Mud-slinging in the lab

So when a sportswriter approached Shravan Pradeep of the University of Pennsylvania about analyzing the magic mud for insight into its composition and flow behavior, Pradeep decided to conduct a set of experiments. Based on prior research on mud, he and his co-authors thought magic mud would exhibit shear-thinning behavior when spread into a thin, uniform coating on a baseball. And as the mud dried, the particles would adhere to the surface, increasing friction. To test that hypothesis, Pradeep et al. conducted three sets of experiments, each designed to look at a different complementary factor. One looked at the mud's spreading behavior (rheology); one measured how sticky it is and why; and the third investigated what effect the mud has on the friction between the baseball and a pitcher's fingertips. They used a single container of Lena Blackburne Baseball Rubbing Mud purchased in 2022 and tested the mud using Major League Baseball-licensed baseballs. In the first experiment, the authors smeared the mud between two plates and then rotated them, measuring the changes in viscosity with a rheometer. In the second, they used an atomic force microscope to peer at the atomic structure of the material to learn more about what makes it sticky.
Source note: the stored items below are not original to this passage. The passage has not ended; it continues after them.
(** * brewblox-devcon-spark: payload codec, datastore and command layer

    A shallow embedding of
    - [brewblox_codec_spark/codec.py] (the payload codec registry),
    - [brewblox_devcon_spark/datastore.py] (the block metadata store),
    - the command layer exercised by [test/test_commands.py],
    followed by the properties stated about them.

    Python exceptions are values of [exception]; a call that may raise
    returns a [result].  Byte strings are [list byte]; Python integers are
    [Z], lengths and positions are [N]. *)

From Stdlib Require Import ZArith NArith List Bool Lia.
From Stdlib Require Import Init.Byte Strings.Byte Strings.Ascii Strings.String.
From Equations Require Import Equations.
From stdpp Require Import gmap strings list fin_maps pretty.

Open Scope N_scope.

(** ** Exceptions and results *)

Inductive exception :=
| KeyError (arg : string)
| IndexError (msg : string)
| ValueError (msg : string)
| AssertionError (msg : string)
| DecodeError (msg : string)
| ParseError (msg : string)
| EncodeError (msg : string)
| ValidationError (msg : string)
| FramingError (msg : string).

Inductive result (A : Type) :=
| Return (a : A)
| Raise (e : exception).
Arguments Return {A} a.
Arguments Raise {A} e.

#[global] Instance result_ret : MRet result := fun A a => Return a.
#[global] Instance result_bind : MBind result := fun A B f m =>
  match m with
  | Return a => f a
  | Raise e => Raise e
  end.

Definition returns {A} (m : result A) : bool :=
  match m with Return _ => true | Raise _ => false end.

Definition raises {A} (m : result A) : bool := negb (returns m).

(** ** Bytes *)

(** [six.int2byte]: the byte with the given value (callers stay below 256). *)
Definition int2byte (n : N) : byte :=
  match Byte.of_N n with Some b => b | None => x00 end.

(** [bytes(l)] on a list of integers. *)
Fixpoint py_bytes (l : list Z) : result (list byte) :=
  match l with
  | [] => Return []
  | x :: l' =>
      if ((0 <=? x) && (x <? 256))%Z
      then bs ← py_bytes l'; Return (int2byte (Z.to_N x) :: bs)
      else Raise (ValueError "bytes must be in range(0, 256)")
  end.

(** [len(b)] *)
Definition len {A} (l : list A) : N := N.of_nat (length l).

(** [b[start:]] and [b[start:start+size]] for non-negative bounds; neither
    raises when the bounds lie beyond the end. *)
Fixpoint py_drop {A} (l : list A) (start : N) : list A :=
  match l with
  | [] => []
  | x :: l' => if start =? 0 then l else py_drop l' (N.pred start)
  end.

Fixpoint py_take {A} (l : list A) (size : N) : list A :=
  match l with
  | [] => []
  | x :: l' => if size =? 0 then [] else x :: py_take l' (N.pred size)
  end.

Definition py_slice {A} (l : list A) (start size : N) : list A :=
  py_take (py_drop l start) size.

(** ** google.protobuf.internal: varints *)

Module Varint.

(** The loop of [encoder._VarintEncoder]:
<<
    bits = value & 0x7f
    value >>= 7
    while value:
      write(six.int2byte(0x80|bits))
      bits = value & 0x7f
      value >>= 7
    return write(six.int2byte(bits))
>>
    [EncodeVarint bits value] is the loop entered with these two
    variables. *)
Equations? EncodeVarint (bits value : N) : list byte
  by wf (N.size_nat value) lt :=
  EncodeVarint bits value with N.eq_dec value 0 := {
    | left _ => [int2byte bits]
    | right _ =>
        int2byte (N.lor 0x80 bits)
          :: EncodeVarint (N.land value 0x7f) (N.shiftr value 7) }.
Proof.
  destruct value as [|p]; [congruence|].
  do 7 (destruct p as [p|p|]; simpl; try lia).
Defined.

(** [encoder._VarintBytes] *)
Definition _VarintBytes (value : N) : list byte :=
  EncodeVarint (N.land value 0x7f) (N.shiftr value 7).

Definition mask64 : N := N.ones 64.

(** The loop of [decoder._VarintDecoder(mask, result_type)], reading
    [buffer[pos]] as the head of [rest]:
<<
    while 1:
      b = six.indexbytes(buffer, pos)
      result |= ((b & 0x7f) << shift)
      pos += 1
      if not (b & 0x80):
        result &= mask
        return (result, pos)
      shift += 7
      if shift >= 64:
        raise _DecodeError('Too many bytes when decoding varint.')
>> *)
Fixpoint DecodeVarint (rest : list byte) (pos result_ shift : N)
  : result (N * N) :=
  match rest with
  | [] => Raise (IndexError "index out of range")
  | b :: rest' =>
      let result_ :=
        N.lor result_ (N.shiftl (N.land (Byte.to_N b) 0x7f) shift) in
      let pos := pos + 1 in
      if N.land (Byte.to_N b) 0x80 =? 0
      then Return (N.land result_ mask64, pos)
      else
        let shift := shift + 7 in
        if 64 <=? shift
        then Raise (DecodeError "Too many bytes when decoding varint.")
        else DecodeVarint rest' pos result_ shift
  end.

(** What the spec calls a varint, in its own words: base-128 groups with
    a continuation bit, least-significant group first.  [groups_value] is
    the number the groups denote, [continuation_framed] says that every
    byte but the last carries the continuation bit. *)
Fixpoint groups_value (bs : list byte) : N :=
  match bs with
  | [] => 0
  | b :: rest => N.land (Byte.to_N b) 0x7f + 128 * groups_value rest
  end.

Fixpoint continuation_framed (bs : list byte) : bool :=
  match bs with
  | [] => false
  | b :: rest =>
      match rest with
      | [] => Byte.to_N b <? 0x80
      | _ :: _ => (0x80 <=? Byte.to_N b) && continuation_framed rest
      end
  end.

Definition is_varint_of (bs : list byte) (n : N) : Prop :=
  continuation_framed bs = true /\ groups_value bs = n.

(** Every byte carries the continuation bit: a prefix made of such bytes
    is malformed, it never ends. *)
Definition all_continued (bs : list byte) : bool :=
  forallb (fun b => 0x80 <=? Byte.to_N b) bs.

(** [decoder._DecodeVarint(buffer, pos)] *)
Definition _DecodeVarint (buffer : list byte) (pos : N) : result (N * N) :=
  DecodeVarint (py_drop buffer pos) pos 0 0.

End Varint.

(** ** brewblox_codec_spark/codec.py *)

Module Codec.

(** A generated protobuf message class together with the [json_format]
    functions acting on it.  The generated modules [OneWireBus_pb2] and
    [OneWireTempSensor_pb2] are not part of the sources at hand, so the
    codec is stated over arbitrary message classes. *)
Record MessageClass (dict : Type) : Type := {
  message : Type;
  (** [json_format.ParseDict(values, cls())] *)
  ParseDict : dict -> result message;
  (** [obj.SerializeToString()] *)
  SerializeToString : message -> result (list byte);
  (** [obj = cls(); obj.ParseFromString(data)] *)
  ParseFromString : list byte -> result message;
  (** [json_format.MessageToDict(obj)] *)
  MessageToDict : message -> dict;
}.
Arguments message {dict} _.
Arguments ParseDict {dict} _ _.
Arguments SerializeToString {dict} _ _.
Arguments ParseFromString {dict} _ _.
Arguments MessageToDict {dict} _ _.

(** [Union[bytes, list]] *)
Inductive encoded_arg :=
| OfBytes (b : list byte)
| OfList (l : list Z).

Section Registry.
Context {dict : Type}.
Variables OneWireBus OneWireTempSensor : MessageClass dict.

(** A subclass of [ProtobufTranscoder] is determined by its [_MESSAGE]. *)
Record ProtobufTranscoder := { _MESSAGE : MessageClass dict }.

Definition ProtobufTranscoder_encode (self : ProtobufTranscoder)
    (values : dict) : result (list byte) :=
  obj ← ParseDict (_MESSAGE self) values;
  data ← SerializeToString (_MESSAGE self) obj;
  let delimiter := Varint._VarintBytes (len data) in
  Return (delimiter ++ data).

Definition ProtobufTranscoder_decode (self : ProtobufTranscoder)
    (encoded : encoded_arg) : result dict :=
  encoded ← match encoded with
            | OfList l => py_bytes l
            | OfBytes b => Return b
            end;
  '(size, position) ← Varint._DecodeVarint encoded 0;
  obj ← ParseFromString (_MESSAGE self) (py_slice encoded position size);
  Return (MessageToDict (_MESSAGE self) obj).

Definition OneWireBusTranscoder : ProtobufTranscoder :=
  {| _MESSAGE := OneWireBus |}.

Definition OneWireTempSensorTranscoder : ProtobufTranscoder :=
  {| _MESSAGE := OneWireTempSensor |}.

Definition _TYPE_MAPPING : gmap Z ProtobufTranscoder :=
  <[10%Z := OneWireBusTranscoder]>
    (<[6%Z := OneWireTempSensorTranscoder]> ∅).

Definition no_codec (obj_type : Z) : exception :=
  KeyError ("No codec found for object type [" +:+ pretty obj_type +:+ "]").

Definition _transcoder (obj_type : Z) : result ProtobufTranscoder :=
  match _TYPE_MAPPING !! obj_type with
  | Some cls => Return cls
  | None => Raise (no_codec obj_type)
  end.

Definition encode (obj_type : Z) (values : dict) : result (list byte) :=
  self ← _transcoder obj_type; ProtobufTranscoder_encode self values.

Definition decode (obj_type : Z) (encoded : encoded_arg) : result dict :=
  self ← _transcoder obj_type; ProtobufTranscoder_decode self encoded.

End Registry.

(** A small message class on which the codec can be run: one unsigned
    field [offset] with field number 1, absent when zero.  As for every
    protobuf message without required fields, the empty body parses to
    the message with no field set. *)
Module Sample.

Definition dict : Type := gmap string Z.

Definition ParseDict (values : dict) : result N :=
  match map_to_list values with
  | [] => Return 0
  | [(k, z)] =>
      if bool_decide (k = "offset"%string) && (0 <=? z)%Z && (z <? 2 ^ 64)%Z
      then Return (Z.to_N z)
      else Raise (ParseError "Failed to parse field")
  | _ => Raise (ParseError "Message has no such field")
  end.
The third experiment required a bit of ingenuity in terms of building the apparatus. They mounted pieces of mudded baseball leather on acrylic base plates and then lowered a ball to contact the surface. At first, they used a steel ball, but it didn't have the same elastic properties as human skin. So they made their own ball out of PDMS, carefully tuned to the same elasticity, and coated it with synthetic squalene to mimic the secretion of sebum on the fingers by human oil glands.
Pradeep et al. found that magic mud's particles are primarily silt and clay, with a bit of sand and organic material. The stickiness comes from the clay, silt, and organic matter, while the sand makes it gritty. So the mud "has the properties of skin cream," they wrote. "This allows it to be held in the hand like a solid but also spread easily to penetrate pores and make a very thin coating on the baseball." When the mud dries on the baseball, however, the residue left behind is not like skin cream. That's due to the angular sand particles bonded to the baseball by the clay, which can increase surface friction by as much as a factor of two. Meanwhile, the finer particles double the adhesion. "The relative proportions of cohesive particulates, frictional sand, and water conspire to make a material that flows like skin cream but grips like sandpaper," they wrote. Despite its relatively mundane components, the magic mud nonetheless shows remarkable mechanical behaviors that the authors think would make it useful in other practical applications. For instance, it might replace synthetic materials as an effective lubricant, provided the gritty sand particles are removed. Or it could be used as a friction agent to improve traction on slippery surfaces, provided one could define the optimal fraction of sand content that wouldn't diminish its spreadability. Or it might be used as a binding agent in locally sourced geomaterials for construction. "As for the future of Rubbing Mud in Major League Baseball, unraveling the mystery of its behavior does not and should not necessarily lead to a synthetic replacement," the authors concluded. "We rather believe the opposite; Rubbing Mud is a nature-based material that is replenished by the tides, and only small quantities are needed for great effect. In a world that is turning toward green solutions, this seemingly antiquated baseball tradition provides a glimpse of a future of Earth-inspired materials science." DOI: PNAS, 2024. 10.1073/pnas.241351412  (About DOIs).